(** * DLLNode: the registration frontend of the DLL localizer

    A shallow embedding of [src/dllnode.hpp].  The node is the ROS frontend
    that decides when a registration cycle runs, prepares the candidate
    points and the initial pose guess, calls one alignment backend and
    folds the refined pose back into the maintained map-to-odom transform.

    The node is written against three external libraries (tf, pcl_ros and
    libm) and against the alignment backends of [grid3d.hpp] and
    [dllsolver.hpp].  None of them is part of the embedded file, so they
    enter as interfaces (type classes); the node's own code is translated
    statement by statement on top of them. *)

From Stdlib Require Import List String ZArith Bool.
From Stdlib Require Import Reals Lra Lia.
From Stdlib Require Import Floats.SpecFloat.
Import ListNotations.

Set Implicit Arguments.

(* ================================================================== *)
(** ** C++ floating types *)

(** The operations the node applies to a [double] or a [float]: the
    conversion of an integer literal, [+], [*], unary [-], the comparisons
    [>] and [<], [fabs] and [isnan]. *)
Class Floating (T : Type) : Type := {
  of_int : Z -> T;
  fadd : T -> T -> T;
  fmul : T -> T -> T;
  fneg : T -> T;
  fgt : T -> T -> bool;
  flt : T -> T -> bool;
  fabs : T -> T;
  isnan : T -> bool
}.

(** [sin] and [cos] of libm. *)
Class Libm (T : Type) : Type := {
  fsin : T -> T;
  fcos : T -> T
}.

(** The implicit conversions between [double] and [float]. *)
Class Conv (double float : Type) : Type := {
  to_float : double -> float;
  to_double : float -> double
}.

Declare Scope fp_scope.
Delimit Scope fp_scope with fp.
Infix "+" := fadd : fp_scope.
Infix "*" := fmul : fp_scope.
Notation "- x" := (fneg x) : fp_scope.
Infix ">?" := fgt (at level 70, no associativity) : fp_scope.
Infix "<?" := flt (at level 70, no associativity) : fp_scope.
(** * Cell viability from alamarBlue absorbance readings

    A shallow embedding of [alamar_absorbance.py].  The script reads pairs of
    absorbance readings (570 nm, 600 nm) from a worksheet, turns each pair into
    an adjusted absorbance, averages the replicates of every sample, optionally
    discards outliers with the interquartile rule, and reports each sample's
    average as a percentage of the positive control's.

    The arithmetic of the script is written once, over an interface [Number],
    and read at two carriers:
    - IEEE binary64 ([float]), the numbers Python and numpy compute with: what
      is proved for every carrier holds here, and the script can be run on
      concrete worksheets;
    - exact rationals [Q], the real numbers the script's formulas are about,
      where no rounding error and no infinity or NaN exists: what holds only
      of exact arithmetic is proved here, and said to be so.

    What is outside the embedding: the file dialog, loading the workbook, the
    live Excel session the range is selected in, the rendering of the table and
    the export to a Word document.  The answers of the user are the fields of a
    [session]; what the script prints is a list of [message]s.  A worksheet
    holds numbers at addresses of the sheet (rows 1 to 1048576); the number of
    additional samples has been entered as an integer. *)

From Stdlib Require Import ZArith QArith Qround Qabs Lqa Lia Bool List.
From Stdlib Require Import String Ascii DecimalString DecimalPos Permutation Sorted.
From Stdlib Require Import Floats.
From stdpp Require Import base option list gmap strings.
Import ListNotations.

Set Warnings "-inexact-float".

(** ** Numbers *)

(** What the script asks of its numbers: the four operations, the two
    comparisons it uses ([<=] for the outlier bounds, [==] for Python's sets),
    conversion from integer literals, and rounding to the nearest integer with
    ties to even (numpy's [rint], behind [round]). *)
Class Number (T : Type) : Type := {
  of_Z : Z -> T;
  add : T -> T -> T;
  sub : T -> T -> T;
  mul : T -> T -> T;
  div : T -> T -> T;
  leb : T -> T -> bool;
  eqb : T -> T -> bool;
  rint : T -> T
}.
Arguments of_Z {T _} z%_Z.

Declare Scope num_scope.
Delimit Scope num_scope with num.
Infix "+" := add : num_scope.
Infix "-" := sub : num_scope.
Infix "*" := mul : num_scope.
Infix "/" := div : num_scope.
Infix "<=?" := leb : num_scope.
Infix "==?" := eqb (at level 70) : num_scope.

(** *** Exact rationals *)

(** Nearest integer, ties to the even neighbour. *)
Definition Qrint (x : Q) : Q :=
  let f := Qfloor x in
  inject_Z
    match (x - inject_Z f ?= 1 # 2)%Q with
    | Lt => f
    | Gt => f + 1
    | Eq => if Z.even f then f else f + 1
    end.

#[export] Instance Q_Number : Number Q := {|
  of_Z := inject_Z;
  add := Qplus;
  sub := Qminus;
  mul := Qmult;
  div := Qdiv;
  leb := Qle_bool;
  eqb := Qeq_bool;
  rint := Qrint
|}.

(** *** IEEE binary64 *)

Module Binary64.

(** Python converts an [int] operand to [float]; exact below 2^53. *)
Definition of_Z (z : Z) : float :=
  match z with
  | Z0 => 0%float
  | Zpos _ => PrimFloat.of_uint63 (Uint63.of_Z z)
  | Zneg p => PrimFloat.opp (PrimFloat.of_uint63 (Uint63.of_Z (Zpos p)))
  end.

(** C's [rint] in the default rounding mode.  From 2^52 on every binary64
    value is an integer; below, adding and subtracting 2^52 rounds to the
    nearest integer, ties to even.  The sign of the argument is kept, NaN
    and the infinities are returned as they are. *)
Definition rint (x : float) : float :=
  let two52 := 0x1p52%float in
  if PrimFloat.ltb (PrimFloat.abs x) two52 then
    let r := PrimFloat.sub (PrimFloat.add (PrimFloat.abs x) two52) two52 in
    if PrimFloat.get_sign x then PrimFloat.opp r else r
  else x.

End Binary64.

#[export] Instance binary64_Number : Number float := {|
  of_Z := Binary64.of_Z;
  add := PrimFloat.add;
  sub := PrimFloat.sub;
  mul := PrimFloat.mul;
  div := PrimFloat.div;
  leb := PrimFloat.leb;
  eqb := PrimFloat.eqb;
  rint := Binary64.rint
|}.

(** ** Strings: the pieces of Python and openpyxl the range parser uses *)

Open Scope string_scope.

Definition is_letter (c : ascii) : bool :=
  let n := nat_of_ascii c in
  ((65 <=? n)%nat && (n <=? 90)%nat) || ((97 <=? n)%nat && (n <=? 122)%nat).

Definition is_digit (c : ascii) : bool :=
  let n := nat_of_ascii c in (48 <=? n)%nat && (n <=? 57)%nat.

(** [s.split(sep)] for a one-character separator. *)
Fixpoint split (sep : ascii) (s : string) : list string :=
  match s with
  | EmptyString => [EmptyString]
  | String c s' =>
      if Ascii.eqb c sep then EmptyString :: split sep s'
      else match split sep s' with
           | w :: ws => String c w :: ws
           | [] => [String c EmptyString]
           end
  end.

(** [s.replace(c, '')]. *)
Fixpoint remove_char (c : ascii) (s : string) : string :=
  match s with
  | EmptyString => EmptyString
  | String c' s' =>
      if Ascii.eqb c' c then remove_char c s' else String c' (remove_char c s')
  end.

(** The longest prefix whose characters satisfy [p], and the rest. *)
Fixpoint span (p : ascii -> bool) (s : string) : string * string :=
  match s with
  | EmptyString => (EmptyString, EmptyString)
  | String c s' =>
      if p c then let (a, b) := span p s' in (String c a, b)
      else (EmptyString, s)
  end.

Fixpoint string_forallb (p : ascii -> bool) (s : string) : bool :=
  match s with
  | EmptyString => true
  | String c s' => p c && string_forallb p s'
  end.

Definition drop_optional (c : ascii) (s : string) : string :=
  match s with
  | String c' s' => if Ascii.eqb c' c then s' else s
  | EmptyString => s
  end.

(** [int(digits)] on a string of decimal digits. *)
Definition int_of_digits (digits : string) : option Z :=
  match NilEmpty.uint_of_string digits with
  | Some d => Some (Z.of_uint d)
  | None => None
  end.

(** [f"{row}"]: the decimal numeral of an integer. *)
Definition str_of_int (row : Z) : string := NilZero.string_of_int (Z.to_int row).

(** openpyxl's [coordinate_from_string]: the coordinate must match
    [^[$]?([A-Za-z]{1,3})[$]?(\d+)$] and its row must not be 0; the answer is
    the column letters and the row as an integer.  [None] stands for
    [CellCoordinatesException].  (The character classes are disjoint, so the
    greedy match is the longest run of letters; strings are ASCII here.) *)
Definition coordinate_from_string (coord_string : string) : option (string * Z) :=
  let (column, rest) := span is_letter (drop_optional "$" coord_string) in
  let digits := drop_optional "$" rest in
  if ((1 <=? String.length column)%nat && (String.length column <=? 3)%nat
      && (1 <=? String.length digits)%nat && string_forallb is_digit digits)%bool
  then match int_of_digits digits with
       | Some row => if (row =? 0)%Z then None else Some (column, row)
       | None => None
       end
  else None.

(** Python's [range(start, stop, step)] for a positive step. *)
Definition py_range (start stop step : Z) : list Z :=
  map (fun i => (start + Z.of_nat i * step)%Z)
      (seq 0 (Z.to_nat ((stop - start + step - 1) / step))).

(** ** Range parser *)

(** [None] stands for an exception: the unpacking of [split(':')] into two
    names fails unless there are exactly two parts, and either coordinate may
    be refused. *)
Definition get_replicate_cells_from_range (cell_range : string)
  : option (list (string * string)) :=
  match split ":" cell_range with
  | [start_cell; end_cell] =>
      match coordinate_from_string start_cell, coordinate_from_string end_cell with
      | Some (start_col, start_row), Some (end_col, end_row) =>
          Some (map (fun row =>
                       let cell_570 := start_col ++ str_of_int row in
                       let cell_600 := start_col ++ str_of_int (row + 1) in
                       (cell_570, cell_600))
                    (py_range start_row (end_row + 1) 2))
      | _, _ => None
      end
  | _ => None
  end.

---

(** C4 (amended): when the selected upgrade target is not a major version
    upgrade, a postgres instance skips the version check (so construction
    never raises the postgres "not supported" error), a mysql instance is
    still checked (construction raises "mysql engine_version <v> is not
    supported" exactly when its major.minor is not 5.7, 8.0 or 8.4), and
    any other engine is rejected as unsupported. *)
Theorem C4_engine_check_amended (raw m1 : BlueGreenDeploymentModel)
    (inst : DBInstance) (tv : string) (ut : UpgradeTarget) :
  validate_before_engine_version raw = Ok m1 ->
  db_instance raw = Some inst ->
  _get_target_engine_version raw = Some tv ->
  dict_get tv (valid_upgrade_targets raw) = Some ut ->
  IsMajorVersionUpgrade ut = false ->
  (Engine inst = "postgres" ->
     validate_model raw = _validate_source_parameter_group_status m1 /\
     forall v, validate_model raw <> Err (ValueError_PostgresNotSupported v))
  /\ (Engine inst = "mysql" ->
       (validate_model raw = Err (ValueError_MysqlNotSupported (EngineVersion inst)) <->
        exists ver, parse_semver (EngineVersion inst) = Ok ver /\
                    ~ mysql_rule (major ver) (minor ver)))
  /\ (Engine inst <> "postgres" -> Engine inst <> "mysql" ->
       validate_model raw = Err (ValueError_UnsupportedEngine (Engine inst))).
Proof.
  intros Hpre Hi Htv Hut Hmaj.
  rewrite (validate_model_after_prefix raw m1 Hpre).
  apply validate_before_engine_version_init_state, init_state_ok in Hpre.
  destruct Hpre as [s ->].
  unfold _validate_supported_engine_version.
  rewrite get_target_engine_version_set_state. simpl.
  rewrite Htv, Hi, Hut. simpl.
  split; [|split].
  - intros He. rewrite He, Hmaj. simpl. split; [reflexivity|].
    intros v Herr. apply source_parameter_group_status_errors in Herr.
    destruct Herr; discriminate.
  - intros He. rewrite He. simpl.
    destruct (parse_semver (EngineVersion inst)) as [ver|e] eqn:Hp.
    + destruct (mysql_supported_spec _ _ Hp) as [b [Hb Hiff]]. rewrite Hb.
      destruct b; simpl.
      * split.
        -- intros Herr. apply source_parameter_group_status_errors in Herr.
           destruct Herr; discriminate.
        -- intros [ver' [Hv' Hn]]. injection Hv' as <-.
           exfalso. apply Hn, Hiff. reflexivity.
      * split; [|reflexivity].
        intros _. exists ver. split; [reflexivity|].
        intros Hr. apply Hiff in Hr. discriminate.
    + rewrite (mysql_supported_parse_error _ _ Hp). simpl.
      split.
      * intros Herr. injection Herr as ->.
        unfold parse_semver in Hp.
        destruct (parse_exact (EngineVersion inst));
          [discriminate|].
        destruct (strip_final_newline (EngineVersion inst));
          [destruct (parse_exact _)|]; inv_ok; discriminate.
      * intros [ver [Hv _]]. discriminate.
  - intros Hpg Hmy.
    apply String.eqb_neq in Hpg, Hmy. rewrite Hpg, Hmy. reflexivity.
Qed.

==

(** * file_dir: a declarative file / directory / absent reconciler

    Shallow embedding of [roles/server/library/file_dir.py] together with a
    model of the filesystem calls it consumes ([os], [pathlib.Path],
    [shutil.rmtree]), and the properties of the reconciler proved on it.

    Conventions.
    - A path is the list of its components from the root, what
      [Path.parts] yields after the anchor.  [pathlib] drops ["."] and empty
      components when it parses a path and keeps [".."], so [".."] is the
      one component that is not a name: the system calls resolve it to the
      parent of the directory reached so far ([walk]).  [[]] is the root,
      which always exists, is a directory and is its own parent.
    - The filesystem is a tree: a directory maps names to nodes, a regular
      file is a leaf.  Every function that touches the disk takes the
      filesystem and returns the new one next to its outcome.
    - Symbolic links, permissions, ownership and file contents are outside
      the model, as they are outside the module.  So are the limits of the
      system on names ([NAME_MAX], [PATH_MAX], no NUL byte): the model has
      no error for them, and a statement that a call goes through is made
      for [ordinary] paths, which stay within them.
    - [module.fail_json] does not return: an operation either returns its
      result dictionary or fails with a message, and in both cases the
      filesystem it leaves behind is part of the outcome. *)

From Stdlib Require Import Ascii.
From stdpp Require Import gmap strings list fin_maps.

*Assignment:* All that belongs in your answer is the stretch of entries above from the line with "rint := Binary64.rint" through the line with "Fixpoint remove_char (c", printed exactly.

*Reply:*
  rint := Binary64.rint
|}.

(** ** Strings: the pieces of Python and openpyxl the range parser uses *)

Open Scope string_scope.

Definition is_letter (c : ascii) : bool :=
  let n := nat_of_ascii c in
  ((65 <=? n)%nat && (n <=? 90)%nat) || ((97 <=? n)%nat && (n <=? 122)%nat).

Definition is_digit (c : ascii) : bool :=
  let n := nat_of_ascii c in (48 <=? n)%nat && (n <=? 57)%nat.

(** [s.split(sep)] for a one-character separator. *)
Fixpoint split (sep : ascii) (s : string) : list string :=
  match s with
  | EmptyString => [EmptyString]
  | String c s' =>
      if Ascii.eqb c sep then EmptyString :: split sep s'
      else match split sep s' with
           | w :: ws => String c w :: ws
           | [] => [String c EmptyString]
           end
  end.

(** [s.replace(c, '')]. *)
Fixpoint remove_char (c : ascii) (s : string) : string :=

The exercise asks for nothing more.